Start of Supplied records

(** * Bandit analysis core: blacklist matcher, B113 and B507 detectors, exit status

    A shallow embedding of
      - [bandit/core/blacklisting.py]   ([report_issue], [blacklist]),
      - [bandit/plugins/request_without_timeout.py]      (B113),
      - [bandit/plugins/ssh_no_host_key_verification.py] (B507),
      - the last statement of [main] in [bandit/cli/main.py],
    together with the properties stated about them.

    Python values are dynamically typed; the fragment that reaches the code
    above is the type [pyval].  Python dictionaries are [gmap]s with string
    keys.  Code that may raise lives in the error monad [result]. *)

From Stdlib Require Import Ascii String.
From stdpp Require Import base option list gmap strings.

(** ** Python values and exceptions *)

Inductive pyval : Type :=
  | PyNone
  | PyBool (b : bool)
  | PyInt (z : Z)
  | PyStr (s : string).

#[global] Instance pyval_eq_dec : EqDecision pyval.
Proof. solve_decision. Defined.

(** The exceptions the embedded code can raise. *)
Inductive exn : Type :=
  | KeyError (key : string)
  | IndexError
  | TypeError
  | AttributeError.

Inductive result (A : Type) : Type :=
  | Ok (a : A)
  | Raise (e : exn).
Arguments Ok {A} a.
Arguments Raise {A} e.

#[global] Instance result_ret : MRet result := fun A a => Ok a.
#[global] Instance result_bind : MBind result := fun A B f m =>
  match m with
  | Ok a => f a
  | Raise e => Raise e
  end.

(** [d[key]] on a dictionary. *)
Definition getitem {V : Type} (d : gmap string V) (key : string) : result V :=
  match d !! key with
  | Some v => Ok v
  | None => Raise (KeyError key)
  end.

(** [d.get(key, default)] on a dictionary. *)
Definition dict_get {V : Type} (d : gmap string V) (key : string) (dflt : V) : V :=
  default dflt (d !! key).

(** [l[0]] on a list. *)
Definition first_item {A : Type} (l : list A) : result A :=
  match l with
  | x :: _ => Ok x
  | [] => Raise IndexError
  end.

(** ** Strings *)

(** [sub in s] on Python strings: [sub] occurs somewhere in [s]. *)
Fixpoint str_contains (sub s : string) : bool :=
  String.prefix sub s ||
  match s with
  | EmptyString => false
  | String _ rest => str_contains sub rest
  end.

(** [s.startswith(p)]. *)
Definition startswith (s p : string) : bool := String.prefix p s.

(** [s.replace(old, new)] for a non-empty [old]: the occurrences of [old] are
    replaced from left to right, without overlap.  [skip] counts the
    characters of a replaced occurrence that are still to be dropped. *)
Fixpoint replace_from (old new : string) (skip : nat) (s : string) : string :=
  match s with
  | EmptyString => EmptyString
  | String c rest =>
      match skip with
      | S k => replace_from old new k rest
      | O =>
          if String.prefix old s
          then new +:+ replace_from old new (String.length old - 1) rest
          else String c (replace_from old new 0 rest)
      end
  end.

Definition str_replace (old new s : string) : string := replace_from old new 0 s.

(** ** [fnmatch.fnmatch] of the Python standard library

    On POSIX [os.path.normcase] is the identity, so [fnmatch.fnmatch] is
    [fnmatchcase]: the pattern is translated item by item ([*], [?],
    [[seq]], [[!seq]], any other character for itself) and the whole name
    has to match. *)

Inductive glob_item : Type :=
  | GStar
  | GAny
  | GSet (negated : bool) (body : string)
  | GChar (c : ascii).

Definition ascii_leb (a b : ascii) : bool := Nat.leb (nat_of_ascii a) (nat_of_ascii b).

(** Membership in the body of a character class: [lo-hi] is a range, any
    other character stands for itself. *)
Fixpoint set_member (c : ascii) (body : string) : bool :=
  match body with
  | EmptyString => false
  | String lo (String "-" (String hi rest)) =>
      (ascii_leb lo c && ascii_leb c hi) || set_member c rest
  | String x rest => Ascii.eqb x c || set_member c rest
  end.

(** The text up to the first "]" and the number of characters read,
    the "]" included. *)
Fixpoint close_bracket (s : string) : option (string * nat) :=
  match s with
  | EmptyString => None
  | String c rest =>
      if Ascii.eqb c "]" then Some (EmptyString, 1)
      else match close_bracket rest with
           | Some (body, n) => Some (String c body, S n)
           | None => None
           end
  end.

(** What follows a "[": an optional "!", an optional "]" that belongs to the
    class, then everything up to the closing "]". *)
Definition bracket (s : string) : option (bool * string * nat) :=
  let '(neg, s1, n1) :=
    match s with
    | String "!" r => (true, r, 1)
    | _ => (false, s, 0)
    end in
  match s1 with
  | String "]" r =>
      match close_bracket r with
      | Some (body, n) => Some (neg, String "]" body, n1 + 1 + n)
      | None => None
      end
  | _ =>
      match close_bracket s1 with
      | Some (body, n) => Some (neg, body, n1 + n)
      | None => None
      end
  end.

Fixpoint translate_from (skip : nat) (pat : string) : list glob_item :=
  match pat with
  | EmptyString => []
  | String c rest =>
      match skip with
      | S k => translate_from k rest
      | O =>
          if Ascii.eqb c "*" then GStar :: translate_from 0 rest
          else if Ascii.eqb c "?" then GAny :: translate_from 0 rest
          else if Ascii.eqb c "[" then
            match bracket rest with
            | Some (neg, body, n) => GSet neg body :: translate_from n rest
            | None => GChar c :: translate_from 0 rest
            end
          else GChar c :: translate_from 0 rest
      end
  end.

Definition translate (pat : string) : list glob_item := translate_from 0 pat.

Fixpoint glob_match (items : list glob_item) (s : string) : bool :=
  match items with
  | [] => match s with EmptyString => true | _ => false end
  | GStar :: items' =>
      (fix star (s : string) : bool :=
         glob_match items' s ||
         match s with
         | EmptyString => false
         | String _ s' => star s'
         end) s
  | GAny :: items' =>
      match s with
      | String _ s' => glob_match items' s'
      | EmptyString => false
      end
  | GSet neg body :: items' =>
      match s with
      | String c s' => xorb neg (set_member c body) && glob_match items' s'
      | EmptyString => false
      end
  | GChar c :: items' =>
      match s with
      | String d s' => Ascii.eqb c d && glob_match items' s'
      | EmptyString => false
      end
  end.

Definition fnmatch (name pat : string) : bool := glob_match (translate pat) name.

(** ** Syntax nodes, issues and the context facade *)

(** The expressions the blacklist matcher tells apart: a [Name], a string
    literal [Str], and everything else. *)
Inductive expr : Type :=
  | Name (id : string)
  | Str (s : string)
  | OtherExpr.

(** An imported name: [import name as asname]. *)
Record alias : Type := mkAlias {
  alias_name : string;
  asname : option string
}.

Inductive Node : Type :=
  | Call (func : expr) (args : list expr)
  | Import (names : list alias)
  | ImportFrom (module : option string) (names : list alias)
  | OtherNode (class_name : string).

(** [node.__class__.__name__] *)
Definition node_class_name (n : Node) : string :=
  match n with
  | Call _ _ => "Call"
  | Import _ => "Import"
  | ImportFrom _ _ => "ImportFrom"
  | OtherNode cn => cn
  end.

(** [utils.is_instance(e, "Name") and e.id == id] *)
Definition is_name (e : expr) (id : string) : bool :=
  match e with
  | Name i => String.eqb i id
  | _ => false
  end.

(** Modelled from the spec: the constants [bandit.LOW], [bandit.MEDIUM] and
    [bandit.HIGH] are not in src/.  Severity and confidence range over LOW,
    MEDIUM and HIGH; [report_issue] passes them as the strings below. *)
Definition LOW : pyval := PyStr "LOW".
Definition MEDIUM : pyval := PyStr "MEDIUM".
Definition HIGH : pyval := PyStr "HIGH".

(** An [Issue] as its constructor is called: [severity], [confidence] and
    [text] are given at every call site; an argument left to the
    constructor's default is [None]. *)
Record Issue : Type := mkIssue {
  severity : pyval;
  confidence : pyval;
  cwe : option pyval;
  text : string;
  ident : option string;
  lineno : option pyval;
  test_id : option pyval
}.

#[global] Instance Issue_eq_dec : EqDecision Issue.
Proof. solve_decision. Defined.

(** The context facade.  Its class is not in src/; a context is the collection
    of the answers the facade gives for the current node: the node itself, the
    resolved names of a call, the resolved positional arguments and keyword
    arguments, and its two queries that take a name. *)
Record Context : Type := mkContext {
  node : Node;
  call_function_name_qual : string;
  call_function_name : string;
  call_args : list pyval;
  call_keywords : gmap string pyval;
  is_module_imported_like : string -> bool;
  get_lineno_for_call_arg : string -> pyval
}.

(** [a == b] on Python values: booleans compare as the integers 0 and 1. *)
Definition py_eq (a b : pyval) : bool :=
  match a, b with
  | PyNone, PyNone => true
  | PyStr s, PyStr t => String.eqb s t
  | PyInt x, PyInt y => Z.eqb x y
  | PyBool x, PyBool y => Bool.eqb x y
  | PyBool x, PyInt y | PyInt y, PyBool x => Z.eqb (if x then 1 else 0) y
  | _, _ => false
  end.

(** Modelled from the spec: [Context.call_args_count] is not in src/; it is
    the number of positional arguments of the call. *)
Definition call_args_count (ctx : Context) : nat := length (call_args ctx).

(** Modelled from the spec: [Context.check_call_arg_value] is not in src/.
    It returns the value bound to [argument_name] if present, else [None];
    if an expected value is given, it returns a boolean match instead.  A
    call site binds names by keyword only. *)
Definition check_call_arg_value (ctx : Context) (argument_name : string)
    (expected : option pyval) : pyval :=
  match call_keywords ctx !! argument_name with
  | None => PyNone
  | Some v =>
      match expected with
      | None => v
      | Some e => PyBool (py_eq v e)
      end
  end.

(** Truth value of a Python value in a condition. *)
Definition truthy (v : pyval) : bool :=
  match v with
  | PyNone => false
  | PyBool b => b
  | PyInt z => negb (Z.eqb z 0)
  | PyStr s => negb (String.eqb s "")
  end.

(** ** The command line: [bandit/cli/main.py] *)

Module Cli.

(** *** Logging, exits and exceptions *)

Inductive log_level : Type := DEBUG | INFO | WARNING | ERROR.

(** An [argparse.FileType('w')] object: [sys.stdout] or a file opened for
    writing. *)
Inductive out_file : Type :=
  | Stdout
  | OpenFile (name : string).

#[global] Instance out_file_eq_dec : EqDecision out_file.
Proof. solve_decision. Defined.

(** The values an attribute of [args] holds: a scalar, a list of strings or
    a list of output files. *)
Inductive optval : Type :=
  | OVal (v : pyval)
  | OStrs (l : list string)
  | OFiles (l : list out_file).

#[global] Instance optval_eq_dec : EqDecision optval.
Proof. solve_decision. Defined.

Definition ONone : optval := OVal PyNone.

(** Truth value of an attribute in a condition. *)
Definition truth (v : optval) : bool :=
  match v with
  | OVal v => truthy v
  | OStrs l => negb (bool_decide (l = []))
  | OFiles l => negb (bool_decide (l = []))
  end.

(** A profile: a dictionary of sets of test ids. *)
Abbreviation profile := (gmap string (gset string)).

Inductive cli_exn : Type :=
  | SystemExit (code : Z)
  | ProfileNotFound (config_path : optval) (profile_name : optval)
  | ValueError (text : string)
  | PyError (e : exn).

(** An argument of a logging call. *)
Inductive logarg : Type :=
  | LStr (s : string)
  | LVal (v : optval)
  | LProfile (p : profile)
  | LExn (e : cli_exn).

(** One call [LOG.level(msg, *args)]. *)
Record log_record : Type := mkLog {
  log_lvl : log_level;
  log_msg : logarg;
  log_args : list logarg
}.

Inductive outcome (A : Type) : Type :=
  | Return (a : A)
  | Raised (e : cli_exn).
Arguments Return {A} a.
Arguments Raised {A} e.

End of Supplied records

Go through the material above and output exactly the lines from the one containing "e => Raise e" through the one containing "if String.prefix old s".

Your response ▸
  | Raise e => Raise e
  end.

(** [d[key]] on a dictionary. *)
Definition getitem {V : Type} (d : gmap string V) (key : string) : result V :=
  match d !! key with
  | Some v => Ok v
  | None => Raise (KeyError key)
  end.

(** [d.get(key, default)] on a dictionary. *)
Definition dict_get {V : Type} (d : gmap string V) (key : string) (dflt : V) : V :=
  default dflt (d !! key).

(** [l[0]] on a list. *)
Definition first_item {A : Type} (l : list A) : result A :=
  match l with
  | x :: _ => Ok x
  | [] => Raise IndexError
  end.

(** ** Strings *)

(** [sub in s] on Python strings: [sub] occurs somewhere in [s]. *)
Fixpoint str_contains (sub s : string) : bool :=
  String.prefix sub s ||
  match s with
  | EmptyString => false
  | String _ rest => str_contains sub rest
  end.

(** [s.startswith(p)]. *)
Definition startswith (s p : string) : bool := String.prefix p s.

(** [s.replace(old, new)] for a non-empty [old]: the occurrences of [old] are
    replaced from left to right, without overlap.  [skip] counts the
    characters of a replaced occurrence that are still to be dropped. *)
Fixpoint replace_from (old new : string) (skip : nat) (s : string) : string :=
  match s with
  | EmptyString => EmptyString
  | String c rest =>
      match skip with
      | S k => replace_from old new k rest
      | O =>
          if String.prefix old s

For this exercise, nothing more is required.